◆ **Given records**:
(** * STL_Simulation.py: the linked list and the priority queue

  A shallow embedding of the two containers of [STL_Simulation.py] that
  carry invariants of their own: [List] (a doubly-linked list of
  [ListNode] objects) and [PriorityQueue] (an adapter over the [heapq]
  functions of the Python standard library).

  Python objects live in an explicit store and are named by locations;
  methods are computations in a state-and-exception monad, so that the
  state a method leaves behind when it raises is part of its result. *)

From Stdlib Require Import ZArith Lia.
From Equations Require Import Equations.
From stdpp Require Import base list strings sorting gmap.

Local Open Scope Z_scope.

(** ** Python exceptions and the method monad *)

Module Py.

(** The exceptions the modelled code can raise.  [IndexError] carries the
    message given at the [raise]; [TypeError] is what [<] raises on
    operands it does not order; [AttributeError] is an attribute access
    on [None].  [DanglingRef] has no Python counterpart: it is the
    model's outcome for a location without an object, which no Python
    reference ever is. *)
Inductive exn : Type :=
| IndexError (msg : string)
| TypeError
| AttributeError
| DanglingRef.

Inductive outcome (A : Type) : Type :=
| Ret (a : A)
| Raise (e : exn).
Arguments Ret {A} a.
Arguments Raise {A} e.

(** A method body over a state [S]: it returns or raises, and in both
    cases leaves a state behind. *)
Definition M (S A : Type) : Type := S → outcome A * S.

Definition ret {S A} (a : A) : M S A := λ s, (Ret a, s).
Definition raise {S A} (e : exn) : M S A := λ s, (Raise e, s).
Definition bind {S A B} (m : M S A) (k : A → M S B) : M S B :=
  λ s, match m s with
       | (Ret a, s') => k a s'
       | (Raise e, s') => (Raise e, s')
       end.
Definition gets {S A} (f : S → A) : M S A := λ s, (Ret (f s), s).
Definition modify {S} (f : S → S) : M S unit := λ s, (Ret tt, f s).

Definition is_ret {A} (o : outcome A) : bool :=
  match o with Ret _ => true | Raise _ => false end.

End Py.

Import Py.

Declare Scope py_scope.
Delimit Scope py_scope with py.
Notation "x <- m ;; k" := (bind m (λ x, k))
  (at level 100, m at level 99, k at level 200, right associativity) : py_scope.
Notation "m ;;; k" := (bind m (λ _, k))
  (at level 100, k at level 200, right associativity) : py_scope.
Local Open Scope py_scope.

(** ** [class ListNode] and [class List] *)

Module LinkedSequence.

(** A location names an object of the store. *)
Abbreviation loc := nat.

Section Model.
Context {T : Type}.

(** [ListNode]: [data], [next], [prev]; a reference is a location or
    [None]. *)
Record ListNode : Type := mkNode {
  data : T;
  next : option loc;
  prev : option loc;
}.

(** A [List] object together with the [ListNode] objects allocated so
    far ([nodes], indexed by location; a node that is unlinked stays
    there as garbage). *)
Record List : Type := mkList {
  nodes : list ListNode;
  _head : option loc;
  _tail : option loc;
  _size : Z;
}.

Definition set_nodes (f : list ListNode → list ListNode) (s : List) : List :=
  mkList (f (nodes s)) (_head s) (_tail s) (_size s).
Definition set_head (h : option loc) (s : List) : List :=
  mkList (nodes s) h (_tail s) (_size s).
Definition set_tail (t : option loc) (s : List) : List :=
  mkList (nodes s) (_head s) t (_size s).
Definition set_size (n : Z) (s : List) : List :=
  mkList (nodes s) (_head s) (_tail s) n.

(** [ListNode(value)]: a new object, at a location no reference holds. *)
Definition ListNode_new (value : T) : M List loc :=
  λ s, (Ret (length (nodes s)),
        set_nodes (λ σ, σ ++ [mkNode value None None]) s).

◆ **What to work on**: A complete answer reproduces every line of the records in which the word "over" occurs.

◆ **Response area**:
  [ListNode] objects) and [PriorityQueue] (an adapter over the [heapq]
(** A method body over a state [S]: it returns or raises, and in both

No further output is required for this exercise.